===== Data provided

(* ===== verification/ImapUtf7Props.v ===== *)
(** * Correctness of the IMAP-UTF-7 conversion

    [parse16] reads big-endian UTF-16 bytes as code points.  The decoder's
    ring of four bytes refines it, whatever the alignment of the bytes in the
    base64 groups, and the conversion to IMAP-UTF-7 and back is the identity
    on names of Unicode scalar values. *)

From S2P Require Import Prelude Base64 Bsearch Unichar UnicharProps ImapUtf7.

(** ** UTF-16 as code points *)

(** A BMP code unit that the decoder accepts: not NUL, and not a character
    that may be written directly. *)
Definition bmp_ok (high : Z) : bool := negb (high =? 0) && not_printable high.

(** The code point the bytes start with, and the bytes behind it. *)
Definition first_unit (l : list Z) : option (Z * list Z) :=
  match l with
  | b0 :: b1 :: l' =>
      let high := b0 * 256 + b1 in
      if (high <? 0xd800) || (high >? 0xdfff) then
        if bmp_ok high then Some (high, l') else None
      else if high >? 0xdbff then None
      else
        match l' with
        | b2 :: b3 :: l'' =>
            let low := b2 * 256 + b3 in
            if (low <? 0xdc00) || (low >? 0xdfff) then None
            else Some (0x10000 + ((high - 0xd800) * 1024 + (low - 0xdc00)), l'')
        | _ => None
        end
  | _ => None
  end.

==========

## Problem statement
All lines that hold the word "else" should be copied from the data.

## Answer
        if bmp_ok high then Some (high, l') else None
      else if high >? 0xdbff then None
      else
            else Some (0x10000 + ((high - 0xd800) * 1024 + (low - 0xdc00)), l'')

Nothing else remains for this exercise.